“On the 29th of September we were startled by a tremendous bang, followed by what sounded like a succession of cannon-shots. After an interval there was another great explosion, more cannon-shots, and then a rattle of musketry. We thought at first it was some kind of plot. It turned out that a lot of trucks full of powder, unexploded shells, and small-arm ammunition had been set on fire by another train containing hay. How the hay was set on fire no one has yet found out. About 6.30 P.M. we were turned out in a great hurry, and went to the railway station, to stop all traffic in the streets in the neighbourhood, and to prevent the scum from beginning to loot; they had just begun, but they got such ‘toco’ from the ‘Tommies’ that they soon stopped their little games. We remained guarding the streets till nearly 1 A.M., when we were relieved and began, as we thought, to march home, but were grievously disappointed, as before we had gone half a mile we were halted in a square and told to lie down and go to sleep in the road. I was rather hungry, as I had not quite finished my dinner when the order to fall in came, so I managed to get a sort of penny bun from one of our captains, half of which I ate; the other half I put under my head and went to sleep on the hardest bed and strangest pillow I have ever had!”
The battalion was sent to Alexandria[251] on October 11, and a month later Lieutenant-Colonel Gregorie, after serving his full time in command, was succeeded by Lieutenant-Colonel R. W. E. Dawson. On February 1, 1883, the medals with clasps for Tel-el-Kebir were presented to the Royal Irish on the racecourse of Alexandria by a veteran soldier, Field-Marshal Lord Napier of Magdala, G.C.B., and a few days later the battalion, which to the great satisfaction of all ranks was not included in the 10,000 troops left to hold Egypt for the Khedive, sailed for Malta, and after remaining there for three months, landed at Plymouth at the end of May, 1883.
The regiment received permission to add to its battle honours the words “Egypt 1882” and “Tel-el-Kebir.”

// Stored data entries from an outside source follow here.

(** C6, as the code has it: while the game is monitored every click on
    a tile adds exactly 1 to the move count, whether or not the tile
    moved; a click on a tile that is not next to the vacancy leaves the
    placement and the vacancy as they were. *)
Theorem click_counted (s : puzzle) (b : nat) (p : pos) :
  monitor_status s = true → buttons s !! b = Some p →
  ∃ s', move s b = Some s'
    ∧ moves s' = moves s + 1
    ∧ (¬ one_step p (vacant s) →
         buttons s' = buttons s ∧ vacant s' = vacant s).
Proof.
  intros Hm Hb. exists (monitor (slide b p s)).
  split; [by apply move_Some|].
  destruct (monitor_on (slide b p s)) as (Hmv & _).
  { by rewrite monitor_status_slide. }
  rewrite Hmv, moves_slide. split; [done|].
  intros Hfar%adjacent_false.
  rewrite buttons_monitor, vacant_monitor. unfold slide. by rewrite Hfar.
Qed.

Lemma click_counted_witness :
  monitor_status shuffled_once = true
  ∧ buttons shuffled_once !! 0%nat = Some (0, 0)
  ∧ ∃ s', move shuffled_once 0 = Some s'
      ∧ moves s' = moves shuffled_once + 1
      ∧ (¬ one_step (0, 0) (vacant shuffled_once) →
           buttons s' = buttons shuffled_once
           ∧ vacant s' = vacant shuffled_once).
Proof.
  split; [reflexivity|]. split; [reflexivity|].
  apply (click_counted shuffled_once 0 (0, 0)); reflexivity.
Defined.

(** C6 as the claim words it fails: on the monitored 3 by 3 board with
    the vacancy at (2,1), a click on tile 0 at (0,0), which is not next
    to the vacancy, changes the move count. *)
Lemma idle_click_counted :
  ¬ (∀ s b p s',
       reachable 3 s → monitor_status s = true →
       buttons s !! b = Some p → ¬ one_step p (vacant s) →
       move s b = Some s' → moves s' = moves s).
Proof.
  intros H.
  specialize (H shuffled_once 0%nat (0, 0)
                (monitor (slide 0 (0, 0) shuffled_once))
                reachable_shuffled_once eq_refl eq_refl).
  assert (Hfar : ¬ one_step (0, 0) (vacant shuffled_once))
    by (unfold one_step; simpl; lia).
  specialize (H Hfar eq_refl). vm_compute in H. discriminate.
Qed.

Lieutenant-Colonel C. F. Gregorie was appointed a Companion of the Order of the Bath; Major G. W. N. Rogers and Captain J. H. Daubeney each received a step in brevet rank; Quartermaster and Honorary Captain T. Hamilton was made an Honorary Major; Lieutenant A. G. Chichester and Sergeant E. O’Donnell were mentioned in despatches. The following officers were permitted to accept and wear decorations awarded by the Sultan, viz.: Lieutenant-Colonel Gregorie, the Medjidie (3rd class); Major Rogers, the Osmanieh (4th class); Captain Daubeney, Medjidie (4th class); and Lieutenant Chichester, Medjidie (5th class), and all ranks were presented by the Egyptian government with a decoration known as the Khedive’s Star.
Two officers attached to the second battalion—Captain H. H. Edwards, Royal Welsh Fusiliers, and Lieutenant H. H. Drummond-Wolff, Royal Fusiliers, were also mentioned in despatches.
[CHAPTER XII.]
THE FIRST BATTALION.
1884-1885.
THE NILE EXPEDITION.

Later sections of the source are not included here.